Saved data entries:
####################

(** C1 (as stated) fails: a batch over one unreachable host completes with
    nothing emitted, under every schedule, while the list has one host. *)
Lemma one_outcome_per_host_counterexample :
  (∃ st, Dispatcher.run mock_decode down_net default_config 1 [sample_host]
           (Dispatcher.sequential mock_decode down_net default_config 1
              [sample_host]) = Some st
      ∧ Dispatcher.complete st = true
      ∧ Dispatcher.received st = []
      ∧ length (Dispatcher.stdout st) = 1%nat)
  ∧ (∀ sched st,
       Dispatcher.run mock_decode down_net default_config 1 [sample_host] sched
       = Some st →
       length (Dispatcher.received st ++ Dispatcher.buffer st)
       ≠ length [sample_host]).
Proof.
  split.
  - eexists. split; [vm_compute; reflexivity|]. by repeat split.
  - intros sched st Hrun Hlen. apply run_invariant in Hrun.
    destruct Hrun as [_ _ _ _ _ Hchan _ _].
    rewrite reported_from_nil in Hchan by done.
    apply Permutation_nil_r in Hchan. by rewrite Hchan in Hlen.
Qed.

(** ** Configuration loading: defaults and overrides *)

Section ConfigLoading.

Variable Getenv : string → string.
Variable Atoi : string → option Z.

(** X1: a variable that is unset, empty or not accepted by Atoi leaves its
    setting at the default, whatever the other two variables hold. *)
Theorem LoadConfigFromEnv_keeps_default :
  (Getenv "HTTP_TIMEOUT" = "" ∨ Atoi (Getenv "HTTP_TIMEOUT") = None →
   HTTPTimeout (LoadConfigFromEnv Getenv Atoi) = defaultHTTPTimeout)
  ∧ (Getenv "REQUEST_DELAY" = "" ∨ Atoi (Getenv "REQUEST_DELAY") = None →
     RequestDelay (LoadConfigFromEnv Getenv Atoi) = defaultRequestDelay)
  ∧ (Getenv "MAX_CONCURRENCY" = "" ∨ Atoi (Getenv "MAX_CONCURRENCY") = None →
     MaxConcurrency (LoadConfigFromEnv Getenv Atoi) = defaultMaxConcurrency).
Proof.
  unfold LoadConfigFromEnv.
  split; [|split]; intros Hunset;
    repeat case_decide; repeat case_match; simpl; try done;
    destruct Hunset; congruence.
Qed.

(** X2: a variable that is set and parsed overrides its setting, whatever the
    other two hold: v seconds for HTTP_TIMEOUT and v milliseconds for
    REQUEST_DELAY, exactly, as long as the nanosecond count fits int64, and v
    itself, unchecked, for MAX_CONCURRENCY. *)
Theorem LoadConfigFromEnv_override v :
  (Getenv "HTTP_TIMEOUT" ≠ "" → Atoi (Getenv "HTTP_TIMEOUT") = Some v →
   -9223372036 ≤ v ≤ 9223372036 →
   HTTPTimeout (LoadConfigFromEnv Getenv Atoi) = v * Second)
  ∧ (Getenv "REQUEST_DELAY" ≠ "" → Atoi (Getenv "REQUEST_DELAY") = Some v →
     -9223372036854 ≤ v ≤ 9223372036854 →
     RequestDelay (LoadConfigFromEnv Getenv Atoi) = v * Millisecond)
  ∧ (Getenv "MAX_CONCURRENCY" ≠ "" → Atoi (Getenv "MAX_CONCURRENCY") = Some v →
     MaxConcurrency (LoadConfigFromEnv Getenv Atoi) = v).
Proof.
  unfold LoadConfigFromEnv.
  split; [|split]; intros Hset Hv; try intros Hrange; rewrite Hv;
    rewrite (decide_True _ _ Hset);
    repeat case_decide; repeat case_match; simpl; try done;
    unfold mul64; apply wrap64_id;
    unfold in_int64, min_int64, max_int64, Second, Millisecond; lia.
Qed.

End ConfigLoading.

Lemma LoadConfigFromEnv_keeps_default_witness :
  LoadConfigFromEnv unusable_env decimal_Atoi = NewDefaultConfig.
Proof.
  destruct (LoadConfigFromEnv_keeps_default unusable_env decimal_Atoi)
    as (Ht & Hd & Hc).
  specialize (Ht (or_introl eq_refl)).
  specialize (Hd (or_intror eq_refl)).
  specialize (Hc (or_introl eq_refl)).
  destruct (LoadConfigFromEnv unusable_env decimal_Atoi); simpl in *.
  by subst.
Defined.

(** The environment of TestLoadConfigFromEnv: 15 s. *)
Lemma LoadConfigFromEnv_override_witness :
  HTTPTimeout (LoadConfigFromEnv test_env decimal_Atoi) = 15000000000.
Proof.
  apply (LoadConfigFromEnv_override test_env decimal_Atoi 15);
    [discriminate | reflexivity | lia].
Defined.

(** ** Aggregator: keys, isolation, round trip *)

Section AggregatorMore.
Import Aggregator.

Implicit Types (m : gmap string (gmap string AggregatedData)).
Implicit Types (d : AggregatedData) (data : list AggregatedData).

Lemma dom_aggregate_step m d :
  dom (aggregate_step m d) = {[Application d]} ∪ dom m.
Proof.
  unfold aggregate_step. destruct (m !! Application d) eqn:Hm.
  - by rewrite dom_insert_L.
  - rewrite !dom_insert_L. by rewrite (assoc_L (∪)), (idemp_L (∪)).
Qed.

Lemma dom_fold data m :
  dom (fold_left aggregate_step data m)
  = list_to_set (Application <$> data) ∪ dom m.
Proof.
  revert m. induction data as [|d data IH]; intros m; simpl.
  - by rewrite (left_id_L ∅ (∪)).
  - rewrite IH, dom_aggregate_step.
    by rewrite (assoc_L (∪)), (comm_L (∪) (list_to_set _) {[_]}).
Qed.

####################

**TASK DIRECTIONS**
Copy, exactly and only, the lines above that begin with the one containing "Atoi) = defaultHTTPTimeout)" and finish with the one containing "specialize (Hc (or_introl eq_refl)).".

**RESPONSE TO THE TASK**
   HTTPTimeout (LoadConfigFromEnv Getenv Atoi) = defaultHTTPTimeout)
  ∧ (Getenv "REQUEST_DELAY" = "" ∨ Atoi (Getenv "REQUEST_DELAY") = None →
     RequestDelay (LoadConfigFromEnv Getenv Atoi) = defaultRequestDelay)
  ∧ (Getenv "MAX_CONCURRENCY" = "" ∨ Atoi (Getenv "MAX_CONCURRENCY") = None →
     MaxConcurrency (LoadConfigFromEnv Getenv Atoi) = defaultMaxConcurrency).
Proof.
  unfold LoadConfigFromEnv.
  split; [|split]; intros Hunset;
    repeat case_decide; repeat case_match; simpl; try done;
    destruct Hunset; congruence.
Qed.

(** X2: a variable that is set and parsed overrides its setting, whatever the
    other two hold: v seconds for HTTP_TIMEOUT and v milliseconds for
    REQUEST_DELAY, exactly, as long as the nanosecond count fits int64, and v
    itself, unchecked, for MAX_CONCURRENCY. *)
Theorem LoadConfigFromEnv_override v :
  (Getenv "HTTP_TIMEOUT" ≠ "" → Atoi (Getenv "HTTP_TIMEOUT") = Some v →
   -9223372036 ≤ v ≤ 9223372036 →
   HTTPTimeout (LoadConfigFromEnv Getenv Atoi) = v * Second)
  ∧ (Getenv "REQUEST_DELAY" ≠ "" → Atoi (Getenv "REQUEST_DELAY") = Some v →
     -9223372036854 ≤ v ≤ 9223372036854 →
     RequestDelay (LoadConfigFromEnv Getenv Atoi) = v * Millisecond)
  ∧ (Getenv "MAX_CONCURRENCY" ≠ "" → Atoi (Getenv "MAX_CONCURRENCY") = Some v →
     MaxConcurrency (LoadConfigFromEnv Getenv Atoi) = v).
Proof.
  unfold LoadConfigFromEnv.
  split; [|split]; intros Hset Hv; try intros Hrange; rewrite Hv;
    rewrite (decide_True _ _ Hset);
    repeat case_decide; repeat case_match; simpl; try done;
    unfold mul64; apply wrap64_id;
    unfold in_int64, min_int64, max_int64, Second, Millisecond; lia.
Qed.

End ConfigLoading.

Lemma LoadConfigFromEnv_keeps_default_witness :
  LoadConfigFromEnv unusable_env decimal_Atoi = NewDefaultConfig.
Proof.
  destruct (LoadConfigFromEnv_keeps_default unusable_env decimal_Atoi)
    as (Ht & Hd & Hc).
  specialize (Ht (or_introl eq_refl)).
  specialize (Hd (or_intror eq_refl)).
  specialize (Hc (or_introl eq_refl)).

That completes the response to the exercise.